#### [TASK STATEMENT]
When you reach the line containing "sort_by earning_compare l." in the entries below, begin reproducing lines exactly, and stop once the line containing "(** The recruits" is done.

#### [DATASET EXCERPTS]
────────────────────

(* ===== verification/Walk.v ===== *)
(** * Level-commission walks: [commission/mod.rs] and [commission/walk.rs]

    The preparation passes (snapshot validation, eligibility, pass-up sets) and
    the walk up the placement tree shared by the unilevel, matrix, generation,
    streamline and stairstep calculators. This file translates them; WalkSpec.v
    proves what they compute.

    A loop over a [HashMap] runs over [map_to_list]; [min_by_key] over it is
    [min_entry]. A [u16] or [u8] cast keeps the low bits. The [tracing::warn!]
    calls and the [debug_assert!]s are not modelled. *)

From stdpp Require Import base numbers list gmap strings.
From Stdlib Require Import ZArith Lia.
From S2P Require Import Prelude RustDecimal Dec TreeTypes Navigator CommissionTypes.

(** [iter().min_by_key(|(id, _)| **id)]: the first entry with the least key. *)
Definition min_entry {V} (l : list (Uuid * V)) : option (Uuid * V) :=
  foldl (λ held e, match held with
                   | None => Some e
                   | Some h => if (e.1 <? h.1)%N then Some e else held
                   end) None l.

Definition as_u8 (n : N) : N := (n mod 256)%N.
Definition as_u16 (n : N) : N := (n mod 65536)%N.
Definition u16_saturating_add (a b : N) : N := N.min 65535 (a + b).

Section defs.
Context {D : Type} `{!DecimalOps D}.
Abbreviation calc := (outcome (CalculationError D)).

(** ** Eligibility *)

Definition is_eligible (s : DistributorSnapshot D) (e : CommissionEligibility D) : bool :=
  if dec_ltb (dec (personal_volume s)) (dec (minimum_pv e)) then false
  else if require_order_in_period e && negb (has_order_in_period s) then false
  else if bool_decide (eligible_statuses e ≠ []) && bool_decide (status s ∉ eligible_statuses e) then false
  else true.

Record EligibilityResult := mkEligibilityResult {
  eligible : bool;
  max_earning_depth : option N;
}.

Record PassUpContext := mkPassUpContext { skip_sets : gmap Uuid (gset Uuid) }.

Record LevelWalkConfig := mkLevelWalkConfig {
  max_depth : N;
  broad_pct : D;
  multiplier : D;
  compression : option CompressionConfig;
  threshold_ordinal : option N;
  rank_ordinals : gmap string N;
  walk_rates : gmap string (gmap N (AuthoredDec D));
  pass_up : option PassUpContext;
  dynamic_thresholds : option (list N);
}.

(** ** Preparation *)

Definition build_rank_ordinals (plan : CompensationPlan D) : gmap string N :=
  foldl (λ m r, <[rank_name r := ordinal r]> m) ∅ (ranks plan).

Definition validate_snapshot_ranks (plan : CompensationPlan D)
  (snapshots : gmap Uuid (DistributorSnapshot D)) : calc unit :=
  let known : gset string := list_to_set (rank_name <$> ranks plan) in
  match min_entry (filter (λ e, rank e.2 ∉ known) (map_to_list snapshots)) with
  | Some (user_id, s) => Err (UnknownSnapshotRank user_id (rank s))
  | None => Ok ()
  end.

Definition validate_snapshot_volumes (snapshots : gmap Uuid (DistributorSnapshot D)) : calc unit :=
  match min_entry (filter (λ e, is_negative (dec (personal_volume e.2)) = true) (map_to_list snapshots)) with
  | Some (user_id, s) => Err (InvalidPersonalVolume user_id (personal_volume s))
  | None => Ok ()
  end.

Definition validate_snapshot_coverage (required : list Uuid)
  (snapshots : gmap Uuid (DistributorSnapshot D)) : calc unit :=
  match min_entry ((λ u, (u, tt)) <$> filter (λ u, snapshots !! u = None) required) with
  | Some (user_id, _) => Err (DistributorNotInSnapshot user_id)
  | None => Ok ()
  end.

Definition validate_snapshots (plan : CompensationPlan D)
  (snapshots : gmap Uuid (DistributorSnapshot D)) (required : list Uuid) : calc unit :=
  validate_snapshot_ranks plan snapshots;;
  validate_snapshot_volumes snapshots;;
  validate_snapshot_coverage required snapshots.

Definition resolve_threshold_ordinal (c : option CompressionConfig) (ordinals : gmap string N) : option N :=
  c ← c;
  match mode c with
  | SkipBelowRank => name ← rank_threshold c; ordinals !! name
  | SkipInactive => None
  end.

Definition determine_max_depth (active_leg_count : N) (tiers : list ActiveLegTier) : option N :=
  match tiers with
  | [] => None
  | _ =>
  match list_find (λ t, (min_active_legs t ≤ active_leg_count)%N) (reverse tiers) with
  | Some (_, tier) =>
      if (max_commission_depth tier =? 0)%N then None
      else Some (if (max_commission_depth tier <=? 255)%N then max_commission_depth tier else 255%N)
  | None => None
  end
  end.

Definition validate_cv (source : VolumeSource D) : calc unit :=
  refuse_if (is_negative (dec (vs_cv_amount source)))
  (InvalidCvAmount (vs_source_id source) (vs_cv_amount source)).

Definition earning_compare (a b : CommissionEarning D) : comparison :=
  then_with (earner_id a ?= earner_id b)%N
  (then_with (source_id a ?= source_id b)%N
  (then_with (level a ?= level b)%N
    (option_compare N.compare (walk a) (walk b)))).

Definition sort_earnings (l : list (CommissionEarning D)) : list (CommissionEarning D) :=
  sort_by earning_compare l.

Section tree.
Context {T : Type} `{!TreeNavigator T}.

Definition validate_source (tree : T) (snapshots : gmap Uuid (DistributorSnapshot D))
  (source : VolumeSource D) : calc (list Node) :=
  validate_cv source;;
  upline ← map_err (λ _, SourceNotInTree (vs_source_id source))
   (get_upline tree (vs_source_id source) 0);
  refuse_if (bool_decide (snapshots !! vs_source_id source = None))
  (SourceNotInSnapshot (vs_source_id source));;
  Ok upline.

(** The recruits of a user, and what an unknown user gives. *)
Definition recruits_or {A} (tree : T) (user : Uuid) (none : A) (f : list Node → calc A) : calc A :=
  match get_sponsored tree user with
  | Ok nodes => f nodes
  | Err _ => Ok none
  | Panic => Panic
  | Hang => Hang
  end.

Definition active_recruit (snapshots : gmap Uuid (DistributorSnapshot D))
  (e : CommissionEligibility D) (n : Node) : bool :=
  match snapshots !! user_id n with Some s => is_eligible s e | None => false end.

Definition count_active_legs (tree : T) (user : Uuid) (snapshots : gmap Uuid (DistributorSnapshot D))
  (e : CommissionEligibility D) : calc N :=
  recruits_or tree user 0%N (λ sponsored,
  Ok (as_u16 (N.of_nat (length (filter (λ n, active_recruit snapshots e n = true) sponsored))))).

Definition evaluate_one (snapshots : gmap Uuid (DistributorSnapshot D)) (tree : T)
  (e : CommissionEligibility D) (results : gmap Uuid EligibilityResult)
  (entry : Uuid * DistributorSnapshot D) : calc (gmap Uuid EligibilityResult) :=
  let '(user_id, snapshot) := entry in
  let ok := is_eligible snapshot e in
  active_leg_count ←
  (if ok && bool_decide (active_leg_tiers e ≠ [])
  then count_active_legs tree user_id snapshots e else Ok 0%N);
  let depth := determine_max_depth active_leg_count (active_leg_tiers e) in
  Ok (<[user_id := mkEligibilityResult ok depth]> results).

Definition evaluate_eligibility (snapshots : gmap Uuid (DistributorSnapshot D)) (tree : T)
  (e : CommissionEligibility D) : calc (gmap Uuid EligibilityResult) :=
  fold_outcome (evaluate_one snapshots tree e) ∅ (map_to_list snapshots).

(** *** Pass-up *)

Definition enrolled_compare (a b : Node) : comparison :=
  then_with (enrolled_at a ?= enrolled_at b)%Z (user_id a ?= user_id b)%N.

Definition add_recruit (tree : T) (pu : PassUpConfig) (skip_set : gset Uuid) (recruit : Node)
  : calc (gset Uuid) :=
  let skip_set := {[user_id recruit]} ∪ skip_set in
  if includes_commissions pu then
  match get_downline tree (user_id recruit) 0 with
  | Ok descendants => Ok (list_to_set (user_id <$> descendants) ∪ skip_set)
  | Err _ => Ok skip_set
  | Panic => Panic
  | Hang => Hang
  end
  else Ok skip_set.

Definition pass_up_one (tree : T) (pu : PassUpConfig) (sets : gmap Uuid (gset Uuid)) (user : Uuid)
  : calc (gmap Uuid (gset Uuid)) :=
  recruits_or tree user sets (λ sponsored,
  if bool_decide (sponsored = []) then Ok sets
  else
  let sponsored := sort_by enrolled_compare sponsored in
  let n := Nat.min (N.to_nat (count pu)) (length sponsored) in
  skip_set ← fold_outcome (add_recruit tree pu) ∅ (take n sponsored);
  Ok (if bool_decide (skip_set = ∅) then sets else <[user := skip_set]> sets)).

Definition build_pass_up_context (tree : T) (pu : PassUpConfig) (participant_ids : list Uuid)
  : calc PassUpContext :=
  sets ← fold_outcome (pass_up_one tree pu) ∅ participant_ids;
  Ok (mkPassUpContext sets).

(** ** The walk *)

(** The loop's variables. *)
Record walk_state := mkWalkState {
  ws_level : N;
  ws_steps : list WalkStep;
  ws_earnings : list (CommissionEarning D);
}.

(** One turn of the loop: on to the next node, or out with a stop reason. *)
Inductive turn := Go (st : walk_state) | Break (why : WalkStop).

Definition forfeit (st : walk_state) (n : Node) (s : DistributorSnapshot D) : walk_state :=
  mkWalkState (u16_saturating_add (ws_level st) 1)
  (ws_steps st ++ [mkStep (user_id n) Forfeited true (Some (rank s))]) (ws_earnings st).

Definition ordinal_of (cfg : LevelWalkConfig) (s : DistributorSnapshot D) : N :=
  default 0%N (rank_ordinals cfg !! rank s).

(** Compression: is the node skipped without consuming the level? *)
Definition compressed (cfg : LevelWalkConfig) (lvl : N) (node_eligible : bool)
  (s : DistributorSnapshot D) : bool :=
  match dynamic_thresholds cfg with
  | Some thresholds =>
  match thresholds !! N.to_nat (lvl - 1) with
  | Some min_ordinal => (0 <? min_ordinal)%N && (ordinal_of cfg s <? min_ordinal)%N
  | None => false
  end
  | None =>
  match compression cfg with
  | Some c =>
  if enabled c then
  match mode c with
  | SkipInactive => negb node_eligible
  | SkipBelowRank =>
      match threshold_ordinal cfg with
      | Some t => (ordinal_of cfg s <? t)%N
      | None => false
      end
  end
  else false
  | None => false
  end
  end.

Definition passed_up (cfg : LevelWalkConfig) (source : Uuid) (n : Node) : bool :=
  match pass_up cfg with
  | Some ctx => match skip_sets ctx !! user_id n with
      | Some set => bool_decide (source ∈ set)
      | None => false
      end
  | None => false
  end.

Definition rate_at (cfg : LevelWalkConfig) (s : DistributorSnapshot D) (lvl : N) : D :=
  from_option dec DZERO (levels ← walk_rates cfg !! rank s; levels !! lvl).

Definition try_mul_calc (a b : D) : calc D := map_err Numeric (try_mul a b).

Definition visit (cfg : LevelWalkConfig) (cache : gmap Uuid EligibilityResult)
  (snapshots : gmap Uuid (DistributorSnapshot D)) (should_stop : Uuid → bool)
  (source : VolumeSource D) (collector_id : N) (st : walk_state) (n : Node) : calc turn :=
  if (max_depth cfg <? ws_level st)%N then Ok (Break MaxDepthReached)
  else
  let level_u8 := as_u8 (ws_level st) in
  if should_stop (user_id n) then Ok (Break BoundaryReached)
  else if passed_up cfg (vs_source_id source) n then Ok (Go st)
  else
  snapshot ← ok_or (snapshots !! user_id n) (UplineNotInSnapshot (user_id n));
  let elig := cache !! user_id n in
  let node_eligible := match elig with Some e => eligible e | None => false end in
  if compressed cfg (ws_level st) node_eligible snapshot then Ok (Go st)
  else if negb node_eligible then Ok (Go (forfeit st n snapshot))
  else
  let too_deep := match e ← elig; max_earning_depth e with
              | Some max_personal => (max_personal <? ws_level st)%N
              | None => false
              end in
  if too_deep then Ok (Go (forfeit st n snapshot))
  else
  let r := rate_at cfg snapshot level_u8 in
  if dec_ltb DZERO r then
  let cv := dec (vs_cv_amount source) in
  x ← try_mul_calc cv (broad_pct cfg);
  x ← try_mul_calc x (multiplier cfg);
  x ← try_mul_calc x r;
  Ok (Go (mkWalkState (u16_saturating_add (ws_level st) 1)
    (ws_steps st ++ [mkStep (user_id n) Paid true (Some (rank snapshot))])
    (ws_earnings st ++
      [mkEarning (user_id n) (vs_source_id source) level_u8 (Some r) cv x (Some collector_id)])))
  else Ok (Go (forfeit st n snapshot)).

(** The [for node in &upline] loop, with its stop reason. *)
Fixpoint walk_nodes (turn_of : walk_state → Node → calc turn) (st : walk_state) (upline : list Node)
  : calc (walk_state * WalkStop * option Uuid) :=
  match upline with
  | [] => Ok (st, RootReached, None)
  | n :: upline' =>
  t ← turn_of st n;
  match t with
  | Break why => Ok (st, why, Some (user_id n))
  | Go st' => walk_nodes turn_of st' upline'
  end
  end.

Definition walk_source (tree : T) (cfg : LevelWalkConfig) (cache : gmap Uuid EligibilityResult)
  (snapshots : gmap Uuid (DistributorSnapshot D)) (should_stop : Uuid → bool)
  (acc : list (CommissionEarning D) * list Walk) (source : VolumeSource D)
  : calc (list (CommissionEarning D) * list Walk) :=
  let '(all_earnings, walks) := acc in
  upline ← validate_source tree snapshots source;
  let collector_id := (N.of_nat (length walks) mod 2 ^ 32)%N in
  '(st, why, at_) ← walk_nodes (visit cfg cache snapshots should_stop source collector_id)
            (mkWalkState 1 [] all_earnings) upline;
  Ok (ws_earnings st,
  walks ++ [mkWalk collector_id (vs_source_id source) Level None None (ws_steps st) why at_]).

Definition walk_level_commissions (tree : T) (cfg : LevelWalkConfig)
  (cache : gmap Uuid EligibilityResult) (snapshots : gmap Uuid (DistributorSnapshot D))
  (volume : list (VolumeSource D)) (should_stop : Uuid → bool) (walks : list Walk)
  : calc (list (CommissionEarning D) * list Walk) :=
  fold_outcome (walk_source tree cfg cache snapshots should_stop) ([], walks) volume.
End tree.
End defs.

────────────────────

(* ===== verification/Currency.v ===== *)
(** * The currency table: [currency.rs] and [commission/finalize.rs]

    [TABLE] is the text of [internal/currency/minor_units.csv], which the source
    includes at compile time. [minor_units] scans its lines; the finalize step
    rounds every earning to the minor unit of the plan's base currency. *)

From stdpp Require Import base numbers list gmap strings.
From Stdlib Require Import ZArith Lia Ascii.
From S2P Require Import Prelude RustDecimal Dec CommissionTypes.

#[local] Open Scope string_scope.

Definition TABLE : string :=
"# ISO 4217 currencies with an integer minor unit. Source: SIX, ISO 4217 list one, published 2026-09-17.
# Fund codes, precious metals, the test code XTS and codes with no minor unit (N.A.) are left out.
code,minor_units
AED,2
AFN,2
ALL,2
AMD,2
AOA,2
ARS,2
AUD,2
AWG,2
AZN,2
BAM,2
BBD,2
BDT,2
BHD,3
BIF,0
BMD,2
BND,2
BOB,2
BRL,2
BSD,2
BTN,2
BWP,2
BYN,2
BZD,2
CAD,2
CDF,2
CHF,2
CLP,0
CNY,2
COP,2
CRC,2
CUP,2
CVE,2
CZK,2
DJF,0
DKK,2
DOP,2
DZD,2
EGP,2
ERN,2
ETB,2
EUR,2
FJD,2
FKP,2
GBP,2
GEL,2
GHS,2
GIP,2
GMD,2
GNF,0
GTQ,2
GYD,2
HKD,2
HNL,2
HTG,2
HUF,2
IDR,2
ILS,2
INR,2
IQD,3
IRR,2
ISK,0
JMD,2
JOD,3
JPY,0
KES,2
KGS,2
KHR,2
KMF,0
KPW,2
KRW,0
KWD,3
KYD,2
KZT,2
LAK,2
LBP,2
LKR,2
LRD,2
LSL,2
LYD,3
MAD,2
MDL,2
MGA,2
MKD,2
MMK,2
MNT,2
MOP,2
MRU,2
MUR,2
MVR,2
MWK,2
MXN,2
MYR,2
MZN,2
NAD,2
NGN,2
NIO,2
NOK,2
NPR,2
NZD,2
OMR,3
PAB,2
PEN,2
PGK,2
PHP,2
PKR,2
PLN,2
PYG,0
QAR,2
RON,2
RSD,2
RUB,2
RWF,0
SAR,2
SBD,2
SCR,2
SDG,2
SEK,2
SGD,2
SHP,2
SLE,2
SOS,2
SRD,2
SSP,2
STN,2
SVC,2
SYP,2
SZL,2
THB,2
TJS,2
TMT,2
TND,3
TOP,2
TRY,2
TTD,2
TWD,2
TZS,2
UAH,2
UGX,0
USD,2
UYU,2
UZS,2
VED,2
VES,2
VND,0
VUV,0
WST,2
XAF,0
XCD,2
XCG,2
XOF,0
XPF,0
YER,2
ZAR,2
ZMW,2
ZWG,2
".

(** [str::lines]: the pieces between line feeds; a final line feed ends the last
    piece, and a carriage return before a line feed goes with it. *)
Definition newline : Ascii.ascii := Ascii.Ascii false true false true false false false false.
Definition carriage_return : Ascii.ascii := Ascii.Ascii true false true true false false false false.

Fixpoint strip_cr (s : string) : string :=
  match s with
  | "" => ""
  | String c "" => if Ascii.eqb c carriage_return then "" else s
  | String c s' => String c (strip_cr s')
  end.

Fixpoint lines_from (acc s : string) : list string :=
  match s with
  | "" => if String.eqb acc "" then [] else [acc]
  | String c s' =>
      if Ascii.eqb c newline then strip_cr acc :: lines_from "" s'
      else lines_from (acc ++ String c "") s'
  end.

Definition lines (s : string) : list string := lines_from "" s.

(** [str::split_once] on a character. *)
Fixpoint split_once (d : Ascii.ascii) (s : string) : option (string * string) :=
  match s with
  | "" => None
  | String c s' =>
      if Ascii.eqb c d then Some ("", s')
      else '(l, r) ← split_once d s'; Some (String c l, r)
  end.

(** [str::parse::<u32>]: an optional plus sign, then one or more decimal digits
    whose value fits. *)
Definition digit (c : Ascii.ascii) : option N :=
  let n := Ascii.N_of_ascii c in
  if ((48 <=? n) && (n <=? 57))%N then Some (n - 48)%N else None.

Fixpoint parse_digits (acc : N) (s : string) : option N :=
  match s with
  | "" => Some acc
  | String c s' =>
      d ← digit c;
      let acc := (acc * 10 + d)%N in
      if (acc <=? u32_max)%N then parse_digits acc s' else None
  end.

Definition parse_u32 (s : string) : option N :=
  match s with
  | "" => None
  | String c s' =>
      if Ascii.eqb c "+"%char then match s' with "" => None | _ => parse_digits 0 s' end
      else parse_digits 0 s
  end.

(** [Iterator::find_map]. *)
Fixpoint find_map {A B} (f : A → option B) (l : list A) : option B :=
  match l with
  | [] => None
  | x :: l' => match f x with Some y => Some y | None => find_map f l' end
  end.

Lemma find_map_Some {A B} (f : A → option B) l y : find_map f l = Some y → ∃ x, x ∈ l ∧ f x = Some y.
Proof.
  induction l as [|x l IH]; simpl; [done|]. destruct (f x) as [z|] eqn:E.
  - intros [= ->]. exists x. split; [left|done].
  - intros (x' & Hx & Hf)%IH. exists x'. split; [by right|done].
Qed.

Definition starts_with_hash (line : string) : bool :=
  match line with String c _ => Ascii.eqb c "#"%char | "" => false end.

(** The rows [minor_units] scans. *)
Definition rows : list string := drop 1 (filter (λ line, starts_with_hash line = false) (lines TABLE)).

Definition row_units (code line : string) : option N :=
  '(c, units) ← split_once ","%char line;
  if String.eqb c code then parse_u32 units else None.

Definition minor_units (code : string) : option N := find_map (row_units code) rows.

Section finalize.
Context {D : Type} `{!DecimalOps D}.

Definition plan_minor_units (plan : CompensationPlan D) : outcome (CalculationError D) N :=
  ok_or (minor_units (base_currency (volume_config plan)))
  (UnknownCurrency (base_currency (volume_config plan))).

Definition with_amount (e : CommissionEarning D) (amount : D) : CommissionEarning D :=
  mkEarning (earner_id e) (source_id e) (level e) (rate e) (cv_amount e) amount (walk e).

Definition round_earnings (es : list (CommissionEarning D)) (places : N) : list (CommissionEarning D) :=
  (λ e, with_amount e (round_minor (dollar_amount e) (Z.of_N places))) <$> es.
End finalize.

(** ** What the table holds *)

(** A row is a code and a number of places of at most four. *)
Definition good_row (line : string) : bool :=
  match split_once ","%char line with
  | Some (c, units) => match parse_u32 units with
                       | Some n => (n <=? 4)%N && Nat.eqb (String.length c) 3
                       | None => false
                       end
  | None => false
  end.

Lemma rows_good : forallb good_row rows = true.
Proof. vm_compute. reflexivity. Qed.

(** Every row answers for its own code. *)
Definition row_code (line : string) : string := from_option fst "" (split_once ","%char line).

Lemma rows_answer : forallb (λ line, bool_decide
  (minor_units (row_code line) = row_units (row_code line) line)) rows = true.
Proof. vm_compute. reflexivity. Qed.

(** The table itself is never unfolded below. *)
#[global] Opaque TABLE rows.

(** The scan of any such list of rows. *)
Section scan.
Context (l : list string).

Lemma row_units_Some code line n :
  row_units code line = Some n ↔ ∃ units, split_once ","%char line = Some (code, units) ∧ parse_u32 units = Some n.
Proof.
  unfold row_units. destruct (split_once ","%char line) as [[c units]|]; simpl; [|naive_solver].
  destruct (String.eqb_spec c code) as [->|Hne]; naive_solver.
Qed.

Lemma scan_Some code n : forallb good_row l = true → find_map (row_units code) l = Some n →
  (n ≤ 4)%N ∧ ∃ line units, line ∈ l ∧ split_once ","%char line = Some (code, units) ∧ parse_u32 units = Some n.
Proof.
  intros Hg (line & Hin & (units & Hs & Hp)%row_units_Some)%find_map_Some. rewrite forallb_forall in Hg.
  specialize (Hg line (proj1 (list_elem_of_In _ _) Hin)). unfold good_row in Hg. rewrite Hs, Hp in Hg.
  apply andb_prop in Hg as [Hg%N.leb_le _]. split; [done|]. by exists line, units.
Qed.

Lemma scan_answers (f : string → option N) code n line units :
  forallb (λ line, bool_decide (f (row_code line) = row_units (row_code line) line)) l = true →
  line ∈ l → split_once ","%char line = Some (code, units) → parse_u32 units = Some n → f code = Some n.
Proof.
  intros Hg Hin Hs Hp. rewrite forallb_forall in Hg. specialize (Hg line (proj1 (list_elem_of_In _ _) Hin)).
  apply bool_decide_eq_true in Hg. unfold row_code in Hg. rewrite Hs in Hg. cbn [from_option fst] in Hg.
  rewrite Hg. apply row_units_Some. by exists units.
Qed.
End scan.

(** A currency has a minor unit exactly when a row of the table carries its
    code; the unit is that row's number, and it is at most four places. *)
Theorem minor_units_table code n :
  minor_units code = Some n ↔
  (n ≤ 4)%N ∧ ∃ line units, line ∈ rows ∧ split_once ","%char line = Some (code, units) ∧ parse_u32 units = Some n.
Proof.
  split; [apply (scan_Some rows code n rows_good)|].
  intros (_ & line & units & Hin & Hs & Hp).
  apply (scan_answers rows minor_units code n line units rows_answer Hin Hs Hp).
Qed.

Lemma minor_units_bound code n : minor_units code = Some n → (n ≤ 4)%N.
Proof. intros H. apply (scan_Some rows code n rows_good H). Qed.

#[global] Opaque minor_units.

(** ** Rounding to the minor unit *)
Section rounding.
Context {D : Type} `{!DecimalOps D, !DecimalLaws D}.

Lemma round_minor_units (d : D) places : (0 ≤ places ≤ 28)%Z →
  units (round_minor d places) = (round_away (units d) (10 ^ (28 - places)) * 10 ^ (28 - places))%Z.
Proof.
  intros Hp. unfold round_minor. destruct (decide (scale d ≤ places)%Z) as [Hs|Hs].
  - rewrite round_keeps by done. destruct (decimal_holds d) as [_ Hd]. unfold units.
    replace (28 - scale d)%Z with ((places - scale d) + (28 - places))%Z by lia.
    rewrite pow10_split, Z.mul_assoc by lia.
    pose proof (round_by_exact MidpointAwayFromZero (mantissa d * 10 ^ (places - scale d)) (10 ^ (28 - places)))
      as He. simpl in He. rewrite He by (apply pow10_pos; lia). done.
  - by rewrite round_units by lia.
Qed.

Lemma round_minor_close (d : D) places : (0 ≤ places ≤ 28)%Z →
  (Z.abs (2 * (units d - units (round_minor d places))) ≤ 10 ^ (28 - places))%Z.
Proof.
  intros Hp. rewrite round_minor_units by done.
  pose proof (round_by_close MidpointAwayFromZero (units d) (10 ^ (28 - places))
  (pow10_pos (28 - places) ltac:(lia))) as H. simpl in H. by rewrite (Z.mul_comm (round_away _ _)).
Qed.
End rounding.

────────────────────

#### [ANSWER BOX]
  sort_by earning_compare l.

Section tree.
Context {T : Type} `{!TreeNavigator T}.

Definition validate_source (tree : T) (snapshots : gmap Uuid (DistributorSnapshot D))
  (source : VolumeSource D) : calc (list Node) :=
  validate_cv source;;
  upline ← map_err (λ _, SourceNotInTree (vs_source_id source))
   (get_upline tree (vs_source_id source) 0);
  refuse_if (bool_decide (snapshots !! vs_source_id source = None))
  (SourceNotInSnapshot (vs_source_id source));;
  Ok upline.

(** The recruits of a user, and what an unknown user gives. *)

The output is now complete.